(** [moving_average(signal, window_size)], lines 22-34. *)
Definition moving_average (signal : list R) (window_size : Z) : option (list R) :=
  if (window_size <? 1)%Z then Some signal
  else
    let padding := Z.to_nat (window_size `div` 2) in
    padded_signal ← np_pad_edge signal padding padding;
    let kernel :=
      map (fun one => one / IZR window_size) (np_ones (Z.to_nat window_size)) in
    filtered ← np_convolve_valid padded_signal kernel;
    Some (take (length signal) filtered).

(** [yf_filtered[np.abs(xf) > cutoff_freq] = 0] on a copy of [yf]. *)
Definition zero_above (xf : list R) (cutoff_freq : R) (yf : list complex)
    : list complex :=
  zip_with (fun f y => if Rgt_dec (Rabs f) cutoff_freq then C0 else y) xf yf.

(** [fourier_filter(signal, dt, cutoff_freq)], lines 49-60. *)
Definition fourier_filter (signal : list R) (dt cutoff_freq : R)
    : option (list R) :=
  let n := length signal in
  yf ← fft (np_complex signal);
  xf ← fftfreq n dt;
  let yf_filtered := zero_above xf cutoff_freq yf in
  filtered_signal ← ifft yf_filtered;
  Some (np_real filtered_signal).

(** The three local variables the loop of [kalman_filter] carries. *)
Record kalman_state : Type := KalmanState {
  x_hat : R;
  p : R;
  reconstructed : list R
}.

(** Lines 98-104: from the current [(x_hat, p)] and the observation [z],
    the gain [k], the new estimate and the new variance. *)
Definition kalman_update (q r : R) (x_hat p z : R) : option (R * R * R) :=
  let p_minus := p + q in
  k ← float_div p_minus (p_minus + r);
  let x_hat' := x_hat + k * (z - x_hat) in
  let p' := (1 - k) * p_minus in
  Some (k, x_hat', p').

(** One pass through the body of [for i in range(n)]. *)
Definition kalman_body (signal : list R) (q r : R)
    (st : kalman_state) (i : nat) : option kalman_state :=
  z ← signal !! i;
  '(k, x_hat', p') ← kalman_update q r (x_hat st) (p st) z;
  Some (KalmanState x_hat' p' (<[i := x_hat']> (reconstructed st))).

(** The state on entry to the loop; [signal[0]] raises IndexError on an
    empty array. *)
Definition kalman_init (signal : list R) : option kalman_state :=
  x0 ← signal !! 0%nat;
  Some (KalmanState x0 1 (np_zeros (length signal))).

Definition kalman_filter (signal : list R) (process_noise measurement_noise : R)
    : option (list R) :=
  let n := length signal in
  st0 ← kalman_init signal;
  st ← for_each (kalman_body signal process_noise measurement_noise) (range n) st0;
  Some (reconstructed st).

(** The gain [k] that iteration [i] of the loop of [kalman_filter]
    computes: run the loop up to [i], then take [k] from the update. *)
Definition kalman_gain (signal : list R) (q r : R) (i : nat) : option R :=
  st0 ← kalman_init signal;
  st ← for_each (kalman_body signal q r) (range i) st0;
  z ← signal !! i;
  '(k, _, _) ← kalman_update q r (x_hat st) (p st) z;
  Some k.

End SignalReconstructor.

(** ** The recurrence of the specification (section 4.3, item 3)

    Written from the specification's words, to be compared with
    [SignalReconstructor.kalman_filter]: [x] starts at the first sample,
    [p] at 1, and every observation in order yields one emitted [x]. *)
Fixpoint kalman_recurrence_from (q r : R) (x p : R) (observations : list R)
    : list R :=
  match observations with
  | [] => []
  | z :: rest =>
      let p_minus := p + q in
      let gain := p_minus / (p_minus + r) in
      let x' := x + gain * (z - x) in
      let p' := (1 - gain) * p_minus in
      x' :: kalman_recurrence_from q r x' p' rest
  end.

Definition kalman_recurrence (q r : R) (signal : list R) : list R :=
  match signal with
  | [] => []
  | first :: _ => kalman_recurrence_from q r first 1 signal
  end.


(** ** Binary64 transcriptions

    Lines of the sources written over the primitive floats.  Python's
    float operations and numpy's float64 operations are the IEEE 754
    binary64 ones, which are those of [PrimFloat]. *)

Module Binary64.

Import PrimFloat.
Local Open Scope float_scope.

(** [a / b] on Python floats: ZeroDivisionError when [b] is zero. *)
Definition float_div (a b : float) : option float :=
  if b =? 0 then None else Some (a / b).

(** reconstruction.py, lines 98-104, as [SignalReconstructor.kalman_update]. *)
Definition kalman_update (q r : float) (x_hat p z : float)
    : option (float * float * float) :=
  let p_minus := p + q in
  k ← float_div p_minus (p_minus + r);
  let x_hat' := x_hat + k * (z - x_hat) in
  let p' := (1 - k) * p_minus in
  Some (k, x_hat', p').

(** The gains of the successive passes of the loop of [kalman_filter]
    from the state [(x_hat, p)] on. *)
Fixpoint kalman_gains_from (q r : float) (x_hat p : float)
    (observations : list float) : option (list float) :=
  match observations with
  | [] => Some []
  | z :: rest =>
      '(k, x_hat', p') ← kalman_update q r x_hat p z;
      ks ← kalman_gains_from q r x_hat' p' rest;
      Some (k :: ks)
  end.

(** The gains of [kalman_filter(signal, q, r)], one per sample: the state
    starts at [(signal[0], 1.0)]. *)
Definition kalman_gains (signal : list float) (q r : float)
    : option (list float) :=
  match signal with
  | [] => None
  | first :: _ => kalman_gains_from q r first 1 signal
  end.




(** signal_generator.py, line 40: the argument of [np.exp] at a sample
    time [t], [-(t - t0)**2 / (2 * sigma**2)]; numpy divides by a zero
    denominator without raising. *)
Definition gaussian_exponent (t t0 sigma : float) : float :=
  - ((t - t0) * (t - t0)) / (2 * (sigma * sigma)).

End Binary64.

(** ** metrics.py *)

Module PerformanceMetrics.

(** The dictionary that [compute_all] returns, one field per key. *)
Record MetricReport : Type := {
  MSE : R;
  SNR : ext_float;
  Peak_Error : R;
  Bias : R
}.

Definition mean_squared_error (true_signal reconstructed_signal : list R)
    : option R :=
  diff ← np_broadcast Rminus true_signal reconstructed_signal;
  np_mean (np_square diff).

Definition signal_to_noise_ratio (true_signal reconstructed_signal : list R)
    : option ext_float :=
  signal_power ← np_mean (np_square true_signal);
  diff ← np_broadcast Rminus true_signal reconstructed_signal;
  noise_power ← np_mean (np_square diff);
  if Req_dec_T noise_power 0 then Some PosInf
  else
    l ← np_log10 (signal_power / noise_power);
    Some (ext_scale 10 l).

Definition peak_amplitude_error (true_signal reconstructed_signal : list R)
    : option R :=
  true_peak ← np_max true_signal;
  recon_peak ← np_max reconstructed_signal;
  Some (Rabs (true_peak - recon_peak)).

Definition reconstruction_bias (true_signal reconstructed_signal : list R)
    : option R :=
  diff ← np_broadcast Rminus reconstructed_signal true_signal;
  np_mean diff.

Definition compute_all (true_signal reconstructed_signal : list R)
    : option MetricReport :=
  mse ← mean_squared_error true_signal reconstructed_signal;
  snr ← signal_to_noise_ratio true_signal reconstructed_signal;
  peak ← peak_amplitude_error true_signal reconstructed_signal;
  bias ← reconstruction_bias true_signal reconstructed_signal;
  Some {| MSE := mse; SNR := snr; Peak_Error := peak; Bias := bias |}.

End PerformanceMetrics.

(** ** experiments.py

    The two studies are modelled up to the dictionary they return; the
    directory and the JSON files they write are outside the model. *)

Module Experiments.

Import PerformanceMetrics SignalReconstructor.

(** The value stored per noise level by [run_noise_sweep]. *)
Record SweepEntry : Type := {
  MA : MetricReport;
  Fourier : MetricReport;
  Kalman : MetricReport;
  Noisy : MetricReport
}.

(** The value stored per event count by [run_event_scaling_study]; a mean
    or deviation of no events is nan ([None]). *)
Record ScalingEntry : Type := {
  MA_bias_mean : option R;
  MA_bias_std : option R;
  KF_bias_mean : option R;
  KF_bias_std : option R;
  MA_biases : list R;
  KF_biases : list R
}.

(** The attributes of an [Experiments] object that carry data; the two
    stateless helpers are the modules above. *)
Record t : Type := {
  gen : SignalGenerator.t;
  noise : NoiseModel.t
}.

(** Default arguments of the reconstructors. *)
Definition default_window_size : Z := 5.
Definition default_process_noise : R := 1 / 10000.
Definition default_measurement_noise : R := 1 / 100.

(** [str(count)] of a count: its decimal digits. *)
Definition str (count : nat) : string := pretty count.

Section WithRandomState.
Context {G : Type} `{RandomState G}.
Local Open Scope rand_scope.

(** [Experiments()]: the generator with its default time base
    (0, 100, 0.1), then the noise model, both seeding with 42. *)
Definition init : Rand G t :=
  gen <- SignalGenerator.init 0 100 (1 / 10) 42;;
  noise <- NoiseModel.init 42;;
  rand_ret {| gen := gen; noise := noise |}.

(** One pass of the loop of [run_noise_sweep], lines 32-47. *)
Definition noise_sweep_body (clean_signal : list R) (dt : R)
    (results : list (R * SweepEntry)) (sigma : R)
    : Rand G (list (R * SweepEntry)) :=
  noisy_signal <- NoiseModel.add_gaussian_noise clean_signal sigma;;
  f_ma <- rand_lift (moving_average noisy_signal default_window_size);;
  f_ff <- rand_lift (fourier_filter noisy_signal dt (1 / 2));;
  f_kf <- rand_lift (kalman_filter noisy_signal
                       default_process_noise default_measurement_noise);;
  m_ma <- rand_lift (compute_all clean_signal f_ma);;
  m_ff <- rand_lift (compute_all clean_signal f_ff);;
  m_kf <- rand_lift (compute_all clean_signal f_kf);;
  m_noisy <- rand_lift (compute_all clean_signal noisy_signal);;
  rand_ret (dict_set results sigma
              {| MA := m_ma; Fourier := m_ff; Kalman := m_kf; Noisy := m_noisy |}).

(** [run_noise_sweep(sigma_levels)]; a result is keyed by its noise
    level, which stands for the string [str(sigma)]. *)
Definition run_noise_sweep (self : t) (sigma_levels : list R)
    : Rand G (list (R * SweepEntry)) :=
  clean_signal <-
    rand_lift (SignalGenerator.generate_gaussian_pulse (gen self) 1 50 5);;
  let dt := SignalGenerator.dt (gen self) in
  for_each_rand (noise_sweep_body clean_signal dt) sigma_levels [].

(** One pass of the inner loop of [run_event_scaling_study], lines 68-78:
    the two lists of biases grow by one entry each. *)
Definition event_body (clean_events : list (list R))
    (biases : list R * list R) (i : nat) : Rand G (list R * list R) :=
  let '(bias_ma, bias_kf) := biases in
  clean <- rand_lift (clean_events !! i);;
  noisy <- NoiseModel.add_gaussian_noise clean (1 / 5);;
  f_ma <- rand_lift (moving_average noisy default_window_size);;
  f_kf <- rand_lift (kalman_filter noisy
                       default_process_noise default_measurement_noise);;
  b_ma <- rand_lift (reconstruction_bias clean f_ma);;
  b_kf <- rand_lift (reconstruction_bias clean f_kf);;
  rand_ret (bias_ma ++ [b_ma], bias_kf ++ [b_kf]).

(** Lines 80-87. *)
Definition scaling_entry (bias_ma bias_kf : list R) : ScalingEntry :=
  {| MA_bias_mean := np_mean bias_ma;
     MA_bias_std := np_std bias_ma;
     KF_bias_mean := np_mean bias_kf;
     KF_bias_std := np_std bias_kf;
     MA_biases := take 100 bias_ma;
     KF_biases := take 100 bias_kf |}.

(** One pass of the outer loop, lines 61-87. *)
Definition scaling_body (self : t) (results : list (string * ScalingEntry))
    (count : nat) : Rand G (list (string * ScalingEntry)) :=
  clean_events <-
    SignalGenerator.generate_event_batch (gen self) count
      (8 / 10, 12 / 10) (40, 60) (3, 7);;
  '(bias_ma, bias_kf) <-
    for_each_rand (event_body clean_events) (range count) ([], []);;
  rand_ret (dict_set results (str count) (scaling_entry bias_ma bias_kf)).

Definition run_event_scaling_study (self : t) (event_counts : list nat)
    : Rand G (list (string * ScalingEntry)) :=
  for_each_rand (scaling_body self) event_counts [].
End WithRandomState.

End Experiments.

» **PROBLEM DETAILS**: Only the lines from the beginning of the material above through the line with "map (fun one" are wanted; extract them exactly.

» **RESULT**:
(** [moving_average(signal, window_size)], lines 22-34. *)
Definition moving_average (signal : list R) (window_size : Z) : option (list R) :=
  if (window_size <? 1)%Z then Some signal
  else
    let padding := Z.to_nat (window_size `div` 2) in
    padded_signal ← np_pad_edge signal padding padding;
    let kernel :=
      map (fun one => one / IZR window_size) (np_ones (Z.to_nat window_size)) in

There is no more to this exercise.